**Exercise inputs:**
- - - - -

(* [sidecar/ibreeze/domain/review/repository.py:369-407 create_report] *)
Definition create_report (n : nat) (company_id assignment_id reviewer_run_id reviewed_artifact_id
    reviewed_sha256 verdict report_artifact_id : string) : tx DB ReviewReport :=
  let report_id := uuid4 env n in
  insert_row {| rp_id := report_id; rp_company_id := company_id; rp_assignment_id := assignment_id;
    rp_reviewer_run_id := reviewer_run_id; rp_reviewed_artifact_id := reviewed_artifact_id;
    rp_reviewed_sha256 := reviewed_sha256; rp_verdict := verdict;
    rp_report_artifact_id := report_artifact_id; rp_created_at := now_ms env; rp_version := 1 |};;
  mret {| rr_id := report_id; rr_company_id := company_id; rr_assignment_id := assignment_id;
          rr_reviewer_run_id := reviewer_run_id;
          rr_reviewed_artifact_id := reviewed_artifact_id;
          rr_reviewed_sha256 := reviewed_sha256; rr_verdict := verdict; rr_version := 1 |}.

Definition issue_row (id company report : string) (iss : IssueInput) : IssueRow := {|
  is_id := id; is_company_id := company; is_review_report_id := report;
  is_severity := ii_severity iss; is_category := ii_category iss;
  is_description := ii_description iss; is_expected := ii_expected iss;
  is_actual := ii_actual iss; is_suggested_fix := ii_suggested_fix iss;
  is_evidence_refs := JList (map JStr (ii_evidence_refs iss)); is_status := "open";
  is_assignee := truthy_id (ii_assignee_employee_id iss); is_verifier := None;
  is_rejection_reason := None; is_superseded_by := None; is_created_at := now_sql env; is_updated_at := now_sql env;
  is_version := 1 |}.

(* [sidecar/ibreeze/domain/review/repository.py:409-457 create_issues] *)
Fixpoint create_issues (n : nat) (company_id report_id : string) (issues : list IssueInput)
    : tx DB (list ReviewIssue) :=
  match issues with
  | [] => mret []
  | iss :: issues =>
      let issue_id := uuid4 env n in
      insert_row (issue_row issue_id company_id report_id iss);;
      rest ← create_issues (S n) company_id report_id issues;
      mret ({| ri_id := issue_id; ri_company_id := company_id; ri_severity := ii_severity iss;
               ri_category := ii_category iss; ri_state := "open"; ri_version := 1;
               ri_assignee_employee_id := truthy_id (ii_assignee_employee_id iss);
               ri_evidence_refs := map JStr (ii_evidence_refs iss);
               ri_verifier_employee_id := None; ri_rejection_reason := None |} :: rest)
  end.
(** Every issue handler, when it succeeds, is one locked move of one issue. *)
Lemma issue_op_ok env op db res db' :
  table_ok (R := IssueRow) db = true →
  run_issue_op env op db = (Ok res, db') →
  ∃ row i i' n, List.find (λ i, (is_id i =? op_issue op) && (is_company_id i =? op_company op))
      (review_issues db) = Some row ∧
    (ri_id i, ri_company_id i, ri_severity i, ri_state i, ri_version i) =
      (is_id row, is_company_id row, is_severity row, is_status row, is_version row) ∧
    is_ok (evidence_refs_of (is_evidence_refs row)) = true ∧
    is_version row = op_version op ∧ issue_edge (is_status row) (op_target op) = true ∧
    (op_target op = "rejected" → (is_severity row ∈? ["blocker"; "high"]) = false) ∧
    issue_moved env (op_target op) (op_verifier op) (op_reason op) i i' db db' ∧
    ∃ j, res = issue_changed env n i i' j.
Proof.
  intros Hok Hrun. destruct op as [r|r|r|r|r]; simpl in *;
    [unfold start_issue_fix in Hrun|unfold resolve_issue in Hrun|unfold verify_issue in Hrun|
     unfold close_issue in Hrun|unfold reject_issue in Hrun];
    (apply tx_bind_ok in Hrun as (i & ? & Hl & Hrun);
     apply lock_issue_ok in Hl as (-> & row & Hf & Hi & Hev);
     apply tx_bind_ok in Hrun as (? & ? & [Hv%Z.eqb_eq ->]%check_ok & Hrun);
     apply tx_bind_ok in Hrun as (i' & ? & Ht & [-> ->]%mret_ok);
     pose proof Hi as [= E1 E2 E3 E4 E5]; exists row, i, i').
  2: { apply resolve_ok in Ht as (Hst & _ & _ & _ & _ & _ & _ & Hmv); [|done].
       exists 1%nat. split_and!; [done|done|done|congruence| |done|done|by eexists].
       rewrite <-E4, Hst. done. }
  all: apply transition_issue_ok in Ht as (Hedge & Hrej & _ & Hmv); [|done]; exists 0%nat;
    split_and!; [done|done|done|congruence|unfold issue_edge; by rewrite <-E4|
      first [done|rewrite <-E3; intros _; by apply Hrej]|exact Hmv|by eexists].
Qed.
Lemma find_with_record c r c' r' l :
  List.find (stats_key c' r') (with_record c r l) =
  match List.find (stats_key c' r') l with
  | Some s => Some s
  | None => if (c =? c') && (r =? r') then Some (new_stats env c r) else None
  end.
Proof.
  unfold with_record. destruct (existsb (stats_key c r) l) eqn:He.
  - destruct (List.find _ l) eqn:Hf; [done|]. destruct (_ && _) eqn:Hk; [|done].
    apply andb_true_iff in Hk as [->%String.eqb_eq ->%String.eqb_eq].
    apply existsb_exists in He as (s & Hin & Hs). by rewrite (find_none _ _ Hf s Hin) in Hs.
  - induction l as [|x l IH]; simpl in *.
    + unfold stats_key at 1. simpl. by destruct (_ && _).
    + apply orb_false_iff in He as [_ He]. destruct (stats_key c' r' x); [done|auto].
Qed.

Lemma score_row_where db row : ledger_ok db → row ∈ scores db →
  where_ (λ s, sc_report_id s =? sc_report_id row) (scores db) = [row].
Proof.
  intros [Hsc _ _ _ _] Hin. apply find_unique; [by apply table_no_clash in Hsc| |done|apply String.eqb_refl].
  intros a b Ha%String.eqb_eq Hb%String.eqb_eq. simpl. by rewrite Ha, Hb, String.eqb_refl.
Qed.

Lemma credit_ok c v row db u db' :
  ledger_ok db → row ∈ scores db → sc_credited row = 0 → sc_company_id row = c →
  credit env sql_round c v row db = (Ok u, db') →
  ledger_ok db' ∧
  ∃ l g, db' = with_ledger (λ _, g) db ∧ stats db' = l ∧
    scores db' = updated (λ s, sc_report_id s =? sc_report_id row)
      (set_credited (if sc_verdict row =? v then f1 else f0)) (scores db) ∧
    review_verdicts g = verdicts db ∧ deliverable_review_specs g = specs db.
Proof.
  intros Hok Hin H0 Hc Hrun. pose proof (score_row_where _ _ Hok Hin) as Hw.
  apply credit_run in Hrun as (Hdb & H1 & H2); [|done].
  set (contribution := if sc_verdict row =? v then f1 else f0) in *. set (r := sc_reviewer_employee_id row) in *.
  assert (scores db' = updated (λ s, sc_report_id s =? sc_report_id row) (set_credited contribution)
    (scores db)) as Hscores by by rewrite Hdb.
  split; [|rewrite Hdb; unfold with_ledger; do 2 eexists; split; [reflexivity|]; auto].
  destruct Hok as [_ _ Hvd Hcr Hbal]. split; [done|done|by rewrite Hdb| |].
  { intros s. rewrite Hscores. intros [[Hs _]|(s' & _ & _ & ->)]%elem_updated; [auto|by right]. }
  assert (∀ q, q row = false → length (where_ q (scores db')) =
    (length (where_ q (scores db)) + (if q (set_credited contribution row) then 1 else 0))%nat) as Hcount.
  { intros q Hq. rewrite Hscores. pose proof (count_updated _ q (set_credited contribution) _ _ Hw) as H.
    rewrite Hq in H. lia. }
  assert (∀ c' r', credited_to c' r' row = false) as Hno.
  { intros c' r'. unfold credited_to. rewrite H0. by rewrite andb_false_r. }
  assert (∀ c' r', credited_to c' r' (set_credited contribution row) = (c =? c') && (r =? r')) as Hyes.
  { intros c' r'. unfold credited_to. simpl. by rewrite Hc, andb_true_r. }
  set (same := λ c' r', (c =? c') && (r =? r')).
  assert (∀ c' r', n_credited c' r' db' = (n_credited c' r' db + bit (same c' r'))%Z) as N1.
  { intros c' r'. unfold n_credited. rewrite Hcount, Hyes by done. fold (same c' r'). unfold bit. destruct (same c' r'); lia. }
  assert (∀ c' r', n_with_issues c' r' db' =
    (n_with_issues c' r' db + bit (same c' r' && found_issues row))%Z) as N2.
  { intros c' r'. unfold n_with_issues. rewrite Hcount by by rewrite Hno. rewrite Hyes. fold (same c' r').
    change (found_issues (set_credited contribution row)) with (found_issues row).
    unfold bit. destruct (same c' r' && found_issues row); lia. }
  intros c' r'. unfold tallies. rewrite N1, N2. specialize (Hbal c' r'). unfold tallies in Hbal.
  unfold stats_of in *. change (λ s, (st_company_id s =? c') && (st_reviewer_employee_id s =? r'))
    with (stats_key c' r') in *.
  assert (stats db' = updated (stats_key c r)
    (set_stats env sql_round contribution (bit (0 <? sc_issue_count row)%Z))
    (with_record c r (stats db))) as -> by by rewrite Hdb.
  destruct (same c' r') eqn:Hk; unfold same in Hk.
  - apply andb_true_iff in Hk as [->%String.eqb_eq ->%String.eqb_eq].
    pose proof (find_with_record c' r' c' r' (stats db)) as Hf. rewrite !String.eqb_refl in Hf. simpl in Hf.
    assert (∃ s, List.find (stats_key c' r') (with_record c' r' (stats db)) = Some s ∧
      st_sample_count s = n_credited c' r' db ∧ st_reviews_completed s = n_credited c' r' db ∧
      st_reviews_with_issues s = n_with_issues c' r' db) as (s & Hs & T1 & T2 & T3).
    { destruct (List.find (stats_key c' r') (stats db)) as [s|]; [by exists s|].
      eexists. split; [exact Hf|]. simpl. rewrite Hbal. split; [done|]. split; [done|].
      unfold n_with_issues, n_credited in *. enough (where_ (λ s, credited_to c' r' s && found_issues s)
        (scores db) = []) as -> by done.
      apply where_nil. intros x Hx. assert (where_ (credited_to c' r') (scores db) = []) as Hn
        by (destruct (where_ (credited_to c' r') (scores db)); [done|simpl in Hbal; lia]).
      by rewrite (proj1 (where_nil _ _) Hn x Hx). }
    rewrite (find_updated _ _ _ s Hs); [|done]. simpl. rewrite T1, T2, T3. unfold found_issues. auto.
  - rewrite find_updated_other.
    + rewrite find_with_record, Hk, Z.add_0_r. simpl. rewrite Z.add_0_r.
      by destruct (List.find (stats_key c' r') (stats db)).
    + intros x Hx. assert (stats_key c' r' x = false) as Hx'; [|split; exact Hx'].
      unfold stats_key in *. apply andb_true_iff in Hx as [->%String.eqb_eq ->%String.eqb_eq]. done.
Qed.

(** Only the ledger of [db'] is another one, and in it the verdicts and specs are the
    same. *)
Record ledger_step (db db' : DB) : Prop := {
  ls_frame : ∃ g, db' = with_ledger (λ _, g) db;
  ls_verdicts : verdicts db' = verdicts db;
  ls_specs : specs db' = specs db }.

- - - - -

**Task to complete:** Go through the data and gather every line that holds "sidecar".

**Expected answer:**
(* [sidecar/ibreeze/domain/review/repository.py:369-407 create_report] *)
(* [sidecar/ibreeze/domain/review/repository.py:409-457 create_issues] *)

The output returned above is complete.